[Dataset records]
★ ★ ★ ★ ★
(* ===== verification/Layout.v ===== *)
(** The layout of the file system on its device, over src/filesys/inode.c and
    src/filesys/free-map.c: the invariant that the inodes on the device own
    disjoint sectors, that the free map marks every owned sector and that its
    copy on the device is up to date; and its preservation by the operations
    that allocate, release, create, open and close. *)
From stdpp Require Import base list numbers gmap fin_maps.
From Stdlib Require Import ZArith Lia.
From S2P Require Import Prelude Strings Bitmap Inode.

Open Scope Z_scope.

(** * The invariant *)

(** Sector [k] belongs to the inode [d] that is stored in sector [n]. *)
Definition uses (n : Z) (d : inode_disk) (k : Z) : Prop := k = n \/ in_data d k.

(** The device: [A] maps the sector of each inode on it to the inode. *)
Record core (A : gmap Z inode_disk) (s : fs) : Prop := {
  co_sector : forall n b, disk s !! n = Some b -> length b = 512%nat;
  co_map : bm_wf (free_map s);
  co_disk : forall n, 0 <= n < bit_cnt (free_map s) -> is_Some (disk s !! n);
  co_inode : forall n d, A !! n = Some d -> disk_ok s d /\ exists b, disk s !! n = Some b /\ decode_inode b = d;
  co_self : forall n d, A !! n = Some d -> ~ in_data d n;
  co_apart : forall n d n' d' k, A !! n = Some d -> A !! n' = Some d' -> n ≠ n' -> uses n d k -> ~ uses n' d' k;
  co_used : forall n d k, A !! n = Some d -> uses n d k ->
    0 <= k < bit_cnt (free_map s) /\ bit (free_map s) k = true;
  co_end : forall n d, A !! n = Some d -> start d + nsectors d <= bit_cnt (free_map s)
}.

(** The handles: open inodes by address, each inode opened once; files and
    directories at addresses that the heap gave out. *)
Record handles (A : gmap Z inode_disk) (s : fs) : Prop := {
  ha_open : forall i ino, inodes s !! i = Some ino ->
    A !! sector ino = Some (data ino) /\ 1 <= open_cnt ino /\ 0 < i < next_addr s;
  ha_sect : forall i j x y, inodes s !! i = Some x -> inodes s !! j = Some y -> sector x = sector y -> i = j;
  ha_nodup : NoDup (open_inodes s);
  ha_list : forall i, i ∈ open_inodes s <-> is_Some (inodes s !! i);
  ha_heap : 0 < next_addr s;
  ha_files : forall f, is_Some (files s !! f) -> 0 < f < next_addr s;
  ha_dirs : forall d, is_Some (dirs s !! d) -> 0 < d < next_addr s
}.

(** The free map's file: its inode in sector 0, open, with room for the map. *)
Definition fm_inode (s : fs) (ino : inode) : Prop :=
  free_map_file s ≠ NULL /\ exists x, files s !! free_map_file s = Some x /\ inodes s !! f_inode x = Some ino /\
    sector ino = FREE_MAP_SECTOR /\ deny_write_cnt ino = 0 /\
    length_of (data ino) = byte_cnt (bit_cnt (free_map s)).

(** The bytes [bs] hold the bits of [b]; the unused bits of the last word may differ. *)
Definition saved (b : bitmap) (bs : list Z) : Prop :=
  exists es, bs = words32 es /\ bits_are b (mk_bitmap (bit_cnt b) es) (bit b).

Lemma saved_bits b : bm_wf b -> saved b (words32 (bits b)).
Proof. intros Hb. exists (bits b). split; [done|]. by destruct b. Qed.

(** The device with the free map's file, which is what allocation needs. *)
Record device (A : gmap Z inode_disk) (s : fs) : Prop := {
  dv_core : core A s;
  dv_wf : fs_wf s;
  dv_fm : exists ino, fm_inode s ino /\ A !! FREE_MAP_SECTOR = Some (data ino) /\
    saved (free_map s) (bytes_of s (data ino))
}.

Record layout (A : gmap Z inode_disk) (s : fs) : Prop := {
  ly_device : device A s;
  ly_handles : handles A s
}.

(** The handles of [s] and [s'] are the same. *)
Record same_handles (s s' : fs) : Prop := {
  sh_inodes : inodes s' = inodes s;
  sh_open : open_inodes s' = open_inodes s;
  sh_files : files s' = files s;
  sh_dirs : dirs s' = dirs s;
  sh_fm : free_map_file s' = free_map_file s;
  sh_heap : next_addr s <= next_addr s'
}.

(** The inodes of [A] other than those in the sectors [X] kept their contents. *)
Definition kept (X : list Z) (A : gmap Z inode_disk) (s s' : fs) : Prop :=
  forall n d, A !! n = Some d -> n ∉ X -> bytes_of s' d = bytes_of s d.

Section Core.
Implicit Types (A : gmap Z inode_disk) (s : fs).

Lemma core_wf A s : core A s -> handles A s -> fs_wf s.
Proof.
  intros Hc Hh. split.
  - apply Hc.
  - intros i ino Hi. destruct (ha_open _ _ Hh _ _ Hi) as [HA _]. by destruct (co_inode _ _ Hc _ _ HA).
  - intros i j x y n Hi Hj Hne Hx Hy. destruct (ha_open _ _ Hh _ _ Hi) as [HAi _].
    destruct (ha_open _ _ Hh _ _ Hj) as [HAj _].
    destruct (decide (sector x = sector y)) as [E|E]; [by apply Hne, (ha_sect _ _ Hh i j x y)|].
    apply (co_apart _ _ Hc _ _ _ _ n HAi HAj E); by right.
  - apply Hh.
Qed.

Lemma ly_core A s : layout A s -> core A s.
Proof. by intros [[]]. Qed.

Lemma same_handles_refl s : same_handles s s.
Proof. by split. Qed.

Lemma same_handles_trans s1 s2 s3 : same_handles s1 s2 -> same_handles s2 s3 -> same_handles s1 s3.
Proof. intros [] []. split; (congruence || lia). Qed.

Lemma kept_refl X A s : kept X A s s.
Proof. done. Qed.

Lemma kept_trans X A s1 s2 s3 : kept X A s1 s2 -> kept X A s2 s3 -> kept X A s1 s3.
Proof. intros H1 H2 n d Hn HX. by rewrite (H2 n d), (H1 n d). Qed.

Lemma kept_mono X Y A B s s' : X ⊆ Y -> B ⊆ A -> kept X A s s' -> kept Y B s s'.
Proof. intros HX HA H n d Hn Hni. apply (H n d); [by eapply lookup_weaken|set_solver]. Qed.

Lemma handles_same A s s' : handles A s -> same_handles s s' -> handles A s'.
Proof.
  intros [H1 H2 H3 H4 H5 H6 H7] [Si So Sf Sd Sm Sh].
  split; rewrite ?Si, ?So, ?Sf, ?Sd; [ |done|done|done|lia| |].
  - intros i ino Hi. destruct (H1 i ino Hi) as (? & ? & ?). split_and!; [done|done|lia|lia].
  - intros f Hf. specialize (H6 f Hf). lia.
  - intros d Hd. specialize (H7 d Hd). lia.
Qed.

(** Only the disk and the free map differ. *)
Lemma core_change A s s' :
  core A s -> bit_cnt (free_map s') = bit_cnt (free_map s) -> bm_wf (free_map s') ->
  (forall n b, disk s' !! n = Some b -> length b = 512%nat) ->
  (forall n, is_Some (disk s !! n) -> is_Some (disk s' !! n)) ->
  (forall n d, A !! n = Some d -> disk s' !! n = disk s !! n) ->
  (forall n d k, A !! n = Some d -> uses n d k -> bit (free_map s') k = true) ->
  core A s'.
Proof.
  intros Hc Hcnt Hbm H512 Hdom Hhead Hbits.
  split; rewrite ?Hcnt; [done|done| | |apply (co_self _ _ Hc)|apply (co_apart _ _ Hc)| |apply (co_end _ _ Hc)].
  - intros n Hn. by apply Hdom, (co_disk _ _ Hc).
  - intros n d Hn. destruct (co_inode _ _ Hc n d Hn) as [[D1 D2 D3] Hb]. rewrite (Hhead n d Hn).
    split; [|done]. split; [done|done|]. intros k Hk. by apply Hdom, D3.
  - intros n d k Hn Hk. split; [by eapply (co_used _ _ Hc)|by eapply Hbits].
Qed.

Lemma core_same A s s' : core A s -> disk s' = disk s -> free_map s' = free_map s -> core A s'.
Proof.
  intros Hc Hd Hf. eapply core_change; [done|by rewrite Hf|rewrite Hf; apply Hc|rewrite Hd; apply Hc|by rewrite Hd|by rewrite Hd|].
  intros n d k Hn Hk. rewrite Hf. by eapply (co_used _ _ Hc).
Qed.

Lemma core_delete A s n : core A s -> core (delete n A) s.
Proof.
  intros []. split; try done; intros; repeat match goal with H : delete _ _ !! _ = Some _ |- _ => apply lookup_delete_Some in H as [_ H] end; eauto.
Qed.

Lemma wrote_handles s s' d bs : wrote s s' d bs -> same_handles s s' /\ free_map s' = free_map s.
Proof. intros [(dk & a & c & -> & Ha) _ _ _ _]. by split; [split|]. Qed.

Lemma heap_handles s s' : heap_eq s s' -> same_handles s s' /\ free_map s' = free_map s /\ disk s' = disk s.
Proof. intros (a & c & -> & Ha). by split; [split|]. Qed.

(** A write to the data of one inode. *)
Lemma core_wrote A s s' m d bs :
  core A s -> A !! m = Some d -> wrote s s' d bs -> core A s' /\ kept [m] A s s'.
Proof.
  intros Hc Hm Hw. destruct (wrote_handles _ _ _ _ Hw) as [Hh Hf].
  assert (forall n e, A !! n = Some e -> ~ in_data d n) as Hhead.
  { intros n e Hn Hin. destruct (decide (n = m)) as [->|Hne]; [by apply (co_self _ _ Hc m d Hm)|].
    apply (co_apart _ _ Hc n e m d n Hn Hm Hne); [by left|by right]. }
  split.
  - eapply core_change; [done|by rewrite Hf|rewrite Hf; apply Hc|apply Hw|apply Hw| |].
    + intros n e Hn. apply (wr_same _ _ _ _ Hw). by eapply Hhead.
    + intros n e k Hn Hk. rewrite Hf. by eapply (co_used _ _ Hc).
  - intros n e Hn Hni. apply bytes_of_disk. intros k Hk. apply (wr_same _ _ _ _ Hw). intros Hin.
    apply (co_apart _ _ Hc n e m d k Hn Hm); [set_solver|by right|by right].
Qed.

(** A new free map that still marks the sectors in use. *)
Lemma core_free_map A s b :
  core A s -> bm_wf b -> bit_cnt b = bit_cnt (free_map s) ->
  (forall n d k, A !! n = Some d -> uses n d k -> bit b k = true) ->
  core A (set_free_map b s).
Proof. intros Hc Hb Hcnt Hbits. eapply core_change; [done|done|done|apply Hc|done|done|done]. Qed.

Lemma fm_inode_eq s s' ino :
  fm_inode s ino -> files s' = files s -> free_map_file s' = free_map_file s ->
  bit_cnt (free_map s') = bit_cnt (free_map s) ->
  (forall i, inodes s !! i = Some ino -> inodes s' !! i = Some ino) -> fm_inode s' ino.
Proof.
  intros (F0 & x & F1 & F2 & F3 & F4 & F5) E1 E2 E3 E4. split; [by rewrite E2|].
  exists x. rewrite E1, E2, E3. split_and!; auto.
Qed.

Lemma device_heap A s s' : device A s -> heap_eq s s' -> device A s'.
Proof.
  intros [Hc Hwf (ino & Hi & HA & Hb)] He. destruct (heap_handles _ _ He) as (Hh & Hf & Hd).
  split; [by eapply core_same|by eapply heap_eq_wf|]. exists ino.
  rewrite (bytes_of_heap_eq _ _ _ He), Hf. split; [|done].
  eapply fm_inode_eq; [done|apply Hh|apply Hh|by rewrite Hf|]. intros i. by rewrite (sh_inodes _ _ Hh).
Qed.

Lemma layout_heap A s s' : layout A s -> heap_eq s s' -> layout A s'.
Proof.
  intros [Hd Hh] He. split; [by eapply device_heap|]. eapply handles_same; [done|]. by apply heap_handles.
Qed.

(** A write to the data of an open inode other than the free map's. *)
Lemma layout_wrote A s s' i ino bs :
  layout A s -> inodes s !! i = Some ino -> sector ino ≠ FREE_MAP_SECTOR -> wrote s s' (data ino) bs ->
  layout A s' /\ kept [sector ino] A s s' /\ same_handles s s'.
Proof.
  intros [[Hc Hwf (fi & Hfi & HA & Hb)] Hha] Hi Hm0 Hw. destruct (ha_open _ _ Hha _ _ Hi) as [Hm _].
  destruct (core_wrote _ _ _ _ _ _ Hc Hm Hw) as [Hc' Hk].
  destruct (wrote_handles _ _ _ _ Hw) as [Hh Hf]. split_and!; [|done|done]. split; [|by eapply handles_same].
  split; [done|by eapply wrote_wf|]. exists fi. split_and!; [|done|].
  - eapply fm_inode_eq; [done|apply Hh|apply Hh|by rewrite Hf|]. intros j. by rewrite (sh_inodes _ _ Hh).
  - rewrite Hf, (Hk _ _ HA); [done|]. set_solver.
Qed.
End Core.

Section FreeMap.
Context (mallocs : nat -> bool) (Hmalloc : forall n, mallocs n = true).
Implicit Types (A : gmap Z inode_disk) (s : fs).

Lemma wp_on_free_map {B} (c : M bitmap B) s (Q : B -> fs -> Prop) :
  wp c (free_map s) (fun a b => Q a (set_free_map b s)) -> wp (on_free_map c) s Q.
Proof. unfold wp, on_free_map. by destruct (c (free_map s)) as [[a b]|]. Qed.

Lemma set_free_map_id s : set_free_map (free_map s) s = s.
Proof. by destruct s. Qed.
★ ★ ★ ★ ★
## [REQUIRED ACTION]
From the line holding "fm_inode s ino ->" to the line holding "Lemma layout_wrote A", inclusive, restate each line above exactly as written.

## [RESPONSE]
  fm_inode s ino -> files s' = files s -> free_map_file s' = free_map_file s ->
  bit_cnt (free_map s') = bit_cnt (free_map s) ->
  (forall i, inodes s !! i = Some ino -> inodes s' !! i = Some ino) -> fm_inode s' ino.
Proof.
  intros (F0 & x & F1 & F2 & F3 & F4 & F5) E1 E2 E3 E4. split; [by rewrite E2|].
  exists x. rewrite E1, E2, E3. split_and!; auto.
Qed.

Lemma device_heap A s s' : device A s -> heap_eq s s' -> device A s'.
Proof.
  intros [Hc Hwf (ino & Hi & HA & Hb)] He. destruct (heap_handles _ _ He) as (Hh & Hf & Hd).
  split; [by eapply core_same|by eapply heap_eq_wf|]. exists ino.
  rewrite (bytes_of_heap_eq _ _ _ He), Hf. split; [|done].
  eapply fm_inode_eq; [done|apply Hh|apply Hh|by rewrite Hf|]. intros i. by rewrite (sh_inodes _ _ Hh).
Qed.

Lemma layout_heap A s s' : layout A s -> heap_eq s s' -> layout A s'.
Proof.
  intros [Hd Hh] He. split; [by eapply device_heap|]. eapply handles_same; [done|]. by apply heap_handles.
Qed.

(** A write to the data of an open inode other than the free map's. *)
Lemma layout_wrote A s s' i ino bs :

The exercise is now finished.